__WHAT YOU ARE ASKED TO DO__
From the first line of the entries below to the line with "tx) n cs g;", give each line again exactly.

*** Opening DATA TO PROCESS ***

Definition getConsumerKnownBlocks (address : Z) (s : Synchronizer) : outcome (list Hash) :=
  st ← getConsumerSynchronizationState address s;
  match st with None => Throw "Consumer not found" | Some st => Ret (m_blockchain st) end.

(** * Unconfirmed transactions *)

(** Adds the transaction to one consumer after the other; stops at an error or an exception, with the number of those before. *)
Fixpoint add_loop (tx : TransactionReader) (cs : Consumers) (g : G) : outcome (option error_code * nat * G * Consumers) :=
  match cs with
  | [] => Ret (Some 0, 0%nat, g, [])
  | c :: cs =>
      '(r, (g, x)) ← addUnconfirmedTransaction tx (g, co_consumer c);
      let c := mkConsumer (co_address c) x (co_state c) in
      if bool_decide (r = Some 0) then
        '(r, n, g, cs) ← add_loop tx cs g;
        Ret (r, S n, g, c :: cs)
      else Ret (r, 0%nat, g, c :: cs)
  end.

(** Removes a transaction from the first [n] consumers. *)
Fixpoint remove_loop (h : Hash) (n : nat) (cs : Consumers) (g : G) : outcome (option unit * G * Consumers) :=
  match n, cs with
  | S n, c :: cs =>
      '(r, (g, x)) ← removeUnconfirmedTransaction h (g, co_consumer c);
      let c := mkConsumer (co_address c) x (co_state c) in
      if bool_decide (r = Some tt) then
        '(r, g, cs) ← remove_loop h n cs g;
        Ret (r, g, c :: cs)
      else Ret (r, g, c :: cs)
  | _, _ => Ret (Some tt, g, cs)
  end.

Definition doAddUnconfirmedTransaction (tx : TransactionReader) (s : Synchronizer) : outcome (option error_code * Synchronizer) :=
  '(r, n, g, cs) ← add_loop tx (m_consumers s) (shared s);
  match r with
  | None => Ret (None, with_consumers cs g s)
  | Some ec =>
      if ec =? 0 then Ret (Some ec, with_consumers cs g s)
      else
        '(r, g, cs) ← remove_loop (Transfers.r_transactionHash tx) n cs g;
        Ret (match r with None => None | Some _ => Some ec end, with_consumers cs g s)
  end.

Definition doRemoveUnconfirmedTransaction (h : Hash) (s : Synchronizer) : outcome (option unit * Synchronizer) :=
  '(r, g, cs) ← remove_loop h (length (m_consumers s)) (m_consumers s) (shared s);
  Ret (r, with_consumers cs g s).

Definition addUnconfirmedTransactionTask (promise : Z) (tx : TransactionReader) (s : Synchronizer) : outcome Synchronizer :=
  if checkIfStopped s || checkIfShouldStop s then Throw "Can't add transaction, because BlockchainSynchronizer is stopped"
  else Ret (with_tasks (m_addTransactionTasks s ++ [(promise, tx)]) (m_removeTransactionTasks s) s).

Definition removeUnconfirmedTransactionTask (promise : Z) (h : Hash) (s : Synchronizer) : outcome Synchronizer :=
  if checkIfStopped s || checkIfShouldStop s then Throw "Can't remove transaction, because BlockchainSynchronizer is stopped"
  else Ret (with_tasks (m_addTransactionTasks s) (m_removeTransactionTasks s ++ [(promise, h)]) s).

(** The loops over the tasks. *)
Fixpoint remove_tasks (tasks : list (Z * Hash)) (s : Synchronizer) : outcome Synchronizer :=
  match tasks with
  | [] => Ret s
  | (promise, h) :: tasks =>
      '(r, s) ← doRemoveUnconfirmedTransaction h (with_tasks (m_addTransactionTasks s) tasks s);
      remove_tasks tasks (set_promise promise (match r with Some _ => Some 0 | None => None end) s)
  end.

Fixpoint add_tasks (tasks : list (Z * TransactionReader)) (s : Synchronizer) : outcome Synchronizer :=
  match tasks with
  | [] => Ret s
  | (promise, tx) :: tasks =>
      '(r, s) ← doAddUnconfirmedTransaction tx (with_tasks tasks (m_removeTransactionTasks s) s);
      add_tasks tasks (set_promise promise r s)
  end.

(** * Blocks *)

Fixpoint shortest_loop (shortest : SynchronizationState) (start : SynchronizationStart) (cs : Consumers) : SynchronizationState * SynchronizationStart :=
  match cs with
  | [] => (shortest, start)
  | c :: cs =>
      let consumerStart := getSyncStart (co_consumer c) in
      shortest_loop (if getHeight (co_state c) <? getHeight shortest then co_state c else shortest)
        (TransfersConsumer.mkSyncStart (Z.min (ss_timestamp start) (ss_timestamp consumerStart)) (Z.min (ss_height start) (ss_height consumerStart))) cs
  end.

Definition getCommonHistory (nd : NodeView) (cs : Consumers) : outcome GetBlocksRequest :=
  match cs with
  | [] => Ret (mkBlocksRequest (TransfersConsumer.mkSyncStart 0 0) [])
  | c :: cs =>
      let '(shortest, syncStart) := shortest_loop (co_state c) (getSyncStart (co_consumer c)) cs in
      knownBlocks ← getShortHistory shortest (getLastLocalBlockHeight nd);
      Ret (mkBlocksRequest syncStart knownBlocks)
  end.

Definition complete_block (b : BlockShortEntry) : CompleteBlock :=
  TransfersConsumer.mkCompleteBlock (se_blockHash b) (se_block b)
    (match se_block b with
     | None => []
     | Some block =>
         createTransactionPrefix (b_baseTransaction block) (Serialization.getObjectHash (b_baseTransaction block))
           :: map (fun i => createTransactionPrefix (ti_txPrefix i) (ti_txId i)) (se_txsShortInfo b)
     end).

(** One consumer is told to forget what is not in the interval, and given what is new in it. *)
Definition update_one (interval : BlockchainInterval) (blocks : list CompleteBlock) (g : G) (c : Consumer C)
    : outcome (UpdateConsumersResult * G * Consumer C) :=
  result ← checkInterval (co_state c) interval;
  '(r, (g, x), st) ←
    (if detachRequired result then
       '(r, (g, x)) ← onBlockchainDetach (detachHeight result) (g, co_consumer c);
       match r with
       | None => Ret (r, (g, x), co_state c)
       | Some _ => st ← detach (co_state c) (detachHeight result); Ret (r, (g, x), st)
       end
     else Ret (Some tt, (g, co_consumer c), co_state c));
  match r with
  | None => Ret (thrown, g, mkConsumer (co_address c) x st)
  | Some _ =>
      if hasNewBlocks result then
        let startOffset := u32 (newBlockHeight result - startHeight interval) in
        '(r, (g, x)) ← onNewBlocks (drop (Z.to_nat startOffset) blocks) (newBlockHeight result) (g, x);
        match r with
        | None => Ret (thrown, g, mkConsumer (co_address c) x st)
        | Some false => Ret (errorOccurred, g, mkConsumer (co_address c) x st)
        | Some true =>
            st ← addBlocks st (drop (Z.to_nat startOffset) (interval_blocks interval)) (newBlockHeight result);
            Ret (addedNewBlocks, g, mkConsumer (co_address c) x st)
        end
      else Ret (nothingChanged, g, mkConsumer (co_address c) x st)
  end.

Fixpoint updateConsumers (interval : BlockchainInterval) (blocks : list CompleteBlock) (smthChanged : bool) (cs : Consumers) (g : G)
    : outcome (UpdateConsumersResult * G * Consumers) :=
  match cs with
  | [] => Ret (if smthChanged then addedNewBlocks else nothingChanged, g, [])
  | c :: cs =>
      '(r, g, c) ← update_one interval blocks g c;
      match r with
      | thrown | errorOccurred => Ret (r, g, c :: cs)
      | _ =>
          '(r, g, cs) ← updateConsumers interval blocks (smthChanged || match r with addedNewBlocks => true | _ => false end) cs g;
          Ret (r, g, c :: cs)
      end
  end.

(** [interval] and [blocks] of a response. *)
Definition interval_of (response : GetBlocksResponse) : BlockchainInterval :=
  mkInterval (br_startHeight response) (map se_blockHash (br_newBlocks response)).

(** * The pool *)

(** [begin()] is dereferenced when there is no consumer. *)
Definition getPoolUnionAndIntersection (cs : Consumers) : outcome (gset Hash * gset Hash) :=
  match map (fun c => getKnownPoolTxIds (co_consumer c)) cs with
  | [] => Undefined
  | first :: others => Ret (fold_left (∪) others first, fold_left (∩) others first)
  end.

(** * The worker *)

Inductive Pc :=
| Absent
| Loop
| Actualize
| Waiting
| StartBlocks
| QueryBlocks (req : GetBlocksRequest)
| ProcessBlocks (response : GetBlocksResponse)
| Updated (result : UpdateConsumersResult) (processedBlockCount : Z) (lastBlock : option Hash)
| Interrupted
| StartPool
| QueryPool (req : GetPoolRequest) (intersection : option (list Hash))
| QueryPoolAgain (req : GetPoolRequest) (deletedTxIds : list Hash)
| ProcessPool (response : GetPoolResponse) (processed : nat)
| Returned.

(** The synchroniser with its worker; [sy_final] is set for the call of [actualizeFutureState] after the loop. *)
Record System := mkSystem { sy : Synchronizer; sy_pc : Pc; sy_final : bool }.

(** The state [actualizeFutureState] goes on with. *)
Definition enter_state (s : Synchronizer) : Pc * Synchronizer :=
  let s := with_states (m_futureState s) (m_futureState s) s in
  match m_futureState s with
  | stopped => (Returned, s)
  | blockchainSync => (StartBlocks, with_states (m_currentState s) poolSync s)
  | poolSync => (StartPool, with_states (m_currentState s) idle s)
  | idle => (Waiting, s)
  end.

(** The node's observer is attached on the way out of [stopped], and detached on the way in. *)
Definition observe (s : Synchronizer) : Synchronizer :=
  let s := if bool_decide (m_currentState s = stopped) && bool_decide (m_futureState s = blockchainSync) then with_observing true s else s in
  if bool_decide (m_futureState s = stopped) && negb (bool_decide (m_currentState s = stopped)) then with_observing false s else s.

(** [actualizeFutureState] as long as it holds the lock. *)
Definition actualizeFutureState (s : Synchronizer) : outcome (Pc * Synchronizer) :=
  s ← remove_tasks (m_removeTransactionTasks s) (observe s);
  s ← add_tasks (m_addTransactionTasks s) s;
  Ret (enter_state s).

Definition has_work (s : Synchronizer) : bool :=
  negb (bool_decide (m_futureState s = idle)) || negb (bool_decide (length (m_removeTransactionTasks s) = 0%nat))
  || negb (bool_decide (length (m_addTransactionTasks s) = 0%nat)).

(** The body of the [catch] of [startBlockchainSync]. *)
Definition caught (s : Synchronizer) : Synchronizer := notify (synchronizationCompleted invalid_argument) (back_to_idle s).2.

(** [processBlocks] after the update of the consumers. *)
Definition blocks_updated (nd : NodeView) (result : UpdateConsumersResult) (processedBlockCount : Z) (last : option Hash) (s : Synchronizer) : Pc * Synchronizer :=
  let go_on s := notify (synchronizationProgressUpdated processedBlockCount (Z.max (getKnownBlockCount nd) (getLocalBlockCount nd)))
                   (setFutureState blockchainSync s).2 in
  match result with
  | thrown => (Returned, caught s)
  | _ =>
      let s := match result with
               | errorOccurred => let '(set, s) := back_to_idle s in if set then notify (synchronizationCompleted invalid_argument) s else s
               | nothingChanged => if getLastKnownBlockHeight nd =? getLastLocalBlockHeight nd then s else go_on s
               | _ => go_on s
               end in
      (Interrupted, match last with Some h => with_lastBlockId h s | None => s end)
  end.

(** An error of the node. *)
Definition query_failed (ec : error_code) (s : Synchronizer) : Synchronizer := notify (synchronizationCompleted ec) (back_to_idle s).2.

(** One step of the worker; [a] is what the node has answered by then. *)
Definition work (nd : NodeView) (a : option NodeAnswer) (w : System) : outcome System :=
  let s := sy w in
  let next pc s := Ret (mkSystem s pc (sy_final w)) in
  match sy_pc w with
  | Absent => Ret w
  | Loop => Ret (mkSystem s Actualize (checkIfShouldStop s))
  | Actualize => '(pc, s) ← actualizeFutureState s; next pc s
  | Waiting => next (if has_work s then Returned else Waiting) s
  | StartBlocks =>
      req ← getCommonHistory nd (m_consumers s);
      next (if bool_decide (bq_knownBlocks req = []) then Returned else QueryBlocks req) s
  | QueryBlocks req =>
      match na_blocks <$> a with
      | Some QueryThrows => next Returned (caught s)
      | Some (QueryFails ec) => next Returned (query_failed ec s)
      | Some (Replies response) => next (ProcessBlocks response) s
      | None => Ret w
      end
  | ProcessBlocks response =>
      if checkIfShouldStop s then next Interrupted s
      else
        '(result, g, cs) ← updateConsumers (interval_of response) (map complete_block (br_newBlocks response)) false (m_consumers s) (shared s);
        next (Updated result (u32 (br_startHeight response + u32 (Z.of_nat (length (br_newBlocks response)))))
                (last (map se_blockHash (br_newBlocks response)))) (with_consumers cs g s)
  | Updated result processedBlockCount last => let '(pc, s) := blocks_updated nd result processedBlockCount last s in next pc s
  | Interrupted => next Returned (if checkIfShouldStop s then notify (synchronizationCompleted interrupted) s else s)
  | StartPool =>
      '(poolUnion, poolIntersection) ← getPoolUnionAndIntersection (m_consumers s);
      next (QueryPool (mkPoolRequest (elements poolUnion) (lastBlockId s))
              (if bool_decide (poolUnion = poolIntersection) then None else Some (elements poolIntersection))) s
  | QueryPool req intersection =>
      match na_pool <$> a with
      | Some QueryThrows => Throw "startPoolSync"
      | Some (QueryFails ec) => next Returned (query_failed ec s)
      | Some (Replies response) =>
          if negb (pr_isLastKnownBlockActual response) then next Returned (setFutureState blockchainSync s).2
          else match intersection with
               | None => next (ProcessPool response 0) s
               | Some ids => next (QueryPoolAgain (mkPoolRequest ids (lastBlockId s)) (pr_deletedTxIds response)) s
               end
      | None => Ret w
      end
  | QueryPoolAgain req deletedTxIds =>
      match na_pool <$> a with
      | Some QueryThrows => Throw "startPoolSync"
      | Some (QueryFails ec) => next Returned (query_failed ec s)
      | Some (Replies response) =>
          if negb (pr_isLastKnownBlockActual response) then next Returned (setFutureState blockchainSync s).2
          else next (ProcessPool (mkPoolResponse true (pr_newTxs response) deletedTxIds) 0) s
      | None => Ret w
      end
  | ProcessPool response processed =>
      match m_consumers s !! processed with
      | None => next Returned (notify (synchronizationCompleted 0) s)
      | Some c =>
          if checkIfShouldStop s then next Returned (notify (synchronizationCompleted interrupted) s)
          else
            '(r, (g, x)) ← onPoolUpdated (pr_newTxs response) (pr_deletedTxIds response) (shared s, co_consumer c);
            let s := with_consumers (<[processed := mkConsumer (co_address c) x (co_state c)]> (m_consumers s)) g s in
            match r with
            | None => Throw "processPoolTxs"
            | Some ec => if ec =? 0 then next (ProcessPool response (S processed)) s else next Returned (notify (synchronizationCompleted ec) s)
            end
      end
  | Returned => Ret (mkSystem s (if sy_final w then Absent else Loop) false)
  end.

*** Closing DATA TO PROCESS ***

__SOLUTION TO THE EXERCISE__
Definition getConsumerKnownBlocks (address : Z) (s : Synchronizer) : outcome (list Hash) :=
  st ← getConsumerSynchronizationState address s;
  match st with None => Throw "Consumer not found" | Some st => Ret (m_blockchain st) end.

(** * Unconfirmed transactions *)

(** Adds the transaction to one consumer after the other; stops at an error or an exception, with the number of those before. *)
Fixpoint add_loop (tx : TransactionReader) (cs : Consumers) (g : G) : outcome (option error_code * nat * G * Consumers) :=
  match cs with
  | [] => Ret (Some 0, 0%nat, g, [])
  | c :: cs =>
      '(r, (g, x)) ← addUnconfirmedTransaction tx (g, co_consumer c);
      let c := mkConsumer (co_address c) x (co_state c) in
      if bool_decide (r = Some 0) then
        '(r, n, g, cs) ← add_loop tx cs g;
        Ret (r, S n, g, c :: cs)
      else Ret (r, 0%nat, g, c :: cs)
  end.

(** Removes a transaction from the first [n] consumers. *)
Fixpoint remove_loop (h : Hash) (n : nat) (cs : Consumers) (g : G) : outcome (option unit * G * Consumers) :=
  match n, cs with
  | S n, c :: cs =>
      '(r, (g, x)) ← removeUnconfirmedTransaction h (g, co_consumer c);
      let c := mkConsumer (co_address c) x (co_state c) in
      if bool_decide (r = Some tt) then
        '(r, g, cs) ← remove_loop h n cs g;
        Ret (r, g, c :: cs)
      else Ret (r, g, c :: cs)
  | _, _ => Ret (Some tt, g, cs)
  end.

Definition doAddUnconfirmedTransaction (tx : TransactionReader) (s : Synchronizer) : outcome (option error_code * Synchronizer) :=
  '(r, n, g, cs) ← add_loop tx (m_consumers s) (shared s);
  match r with
  | None => Ret (None, with_consumers cs g s)
  | Some ec =>
      if ec =? 0 then Ret (Some ec, with_consumers cs g s)
      else
        '(r, g, cs) ← remove_loop (Transfers.r_transactionHash tx) n cs g;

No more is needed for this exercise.